Source data:
Definition skippedWarnings : list jsstr :=
  map js ["1000:: Normal connection closure"; "Not decorating unknown runtime apis:";
          "RPC methods not decorated:"; "Not decorating runtime apis";
          "Bad input data provided to validate_transaction"; "account balance too low";
          "1006:: Abnormal Closure"]%string.

(** An argument that silences the whole call. *)
Definition silences (arg : jsval) : bool :=
  match arg with
  | JStr s =>
      existsb (fun b => includes b s) skippedWarnings || jseq s (js "Normal connection closure")
  | _ => false
  end.

(** Whether [printer(...args)] prints. *)
Fixpoint prints (printer : Printer) (args : list jsval) : bool :=
  match printer with
  | Native => true
  | OutFn p => negb (existsb silences args) && prints p args
  end.

(** The fields hold the printers found at construction. *)
Definition constructor (console : Console) : Console := console.

Definition enable (this : Console) (_ : Console) : Console :=
  mkConsole (OutFn (con_error this)) (OutFn (con_log this)) (OutFn (con_warn this)).

Definition disable (this : Console) (_ : Console) : Console :=
  mkConsole (con_error this) (con_log this) (con_warn this).

End SilentConsole.

(** ** Typed events *)

(** The object that [EventHelper(section, method, wrapEvent)] makes. *)
Record IEventHelper : Type := mkEventHelper {
  eh_section : jsstr;
  eh_method : jsstr;
  wrapEvent : list jsval -> Res jsval }.

Module EventHelper.
Section EventHelper.
Variable this : IEventHelper.

Definition selects (e : EventRecord) : bool := is_event (eh_section this) (eh_method this) e.

Definition filter (txres : ITransactionResult) : Res (list jsval) :=
  map_out (fun e => wrapEvent this (data e)) (filterb selects (tr_events txres)).

Definition find (txres : ITransactionResult) : Res jsval :=
  match findb selects (tr_events txres) with
  | Some e => wrapEvent this (data e)
  | None => Ret JNull
  end.

Definition expect (txres : ITransactionResult) : Res jsval :=
  e ← find txres;
  if truthy e then Ret e
  else Throw (JSError (js "Expected event " ++ eh_section this ++ js "." ++ eh_method this)).

End EventHelper.
End EventHelper.

Definition eventData (index : nat) (data : list jsval) : Res jsval := Ret (default JUndef (data !! index)).

Definition eventJsonData (index : nat) (data : list jsval) : Res jsval :=
  call0 (default JUndef (data !! index)) (js "toJSON").

Definition eventHumanData (index : nat) (data : list jsval) : Res jsval :=
  call0 (default JUndef (data !! index)) (js "toHuman").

■ **WHAT TO PRODUCE**:
From the records above, copy only the lines starting with the line that holds "match arg with" and going on through the line that holds "wrapEvent : list", exactly as written.

■ **SOLVED EXERCISE**:
  match arg with
  | JStr s =>
      existsb (fun b => includes b s) skippedWarnings || jseq s (js "Normal connection closure")
  | _ => false
  end.

(** Whether [printer(...args)] prints. *)
Fixpoint prints (printer : Printer) (args : list jsval) : bool :=
  match printer with
  | Native => true
  | OutFn p => negb (existsb silences args) && prints p args
  end.

(** The fields hold the printers found at construction. *)
Definition constructor (console : Console) : Console := console.

Definition enable (this : Console) (_ : Console) : Console :=
  mkConsole (OutFn (con_error this)) (OutFn (con_log this)) (OutFn (con_warn this)).

Definition disable (this : Console) (_ : Console) : Console :=
  mkConsole (con_error this) (con_log this) (con_warn this).

End SilentConsole.

(** ** Typed events *)

(** The object that [EventHelper(section, method, wrapEvent)] makes. *)
Record IEventHelper : Type := mkEventHelper {
  eh_section : jsstr;
  eh_method : jsstr;
  wrapEvent : list jsval -> Res jsval }.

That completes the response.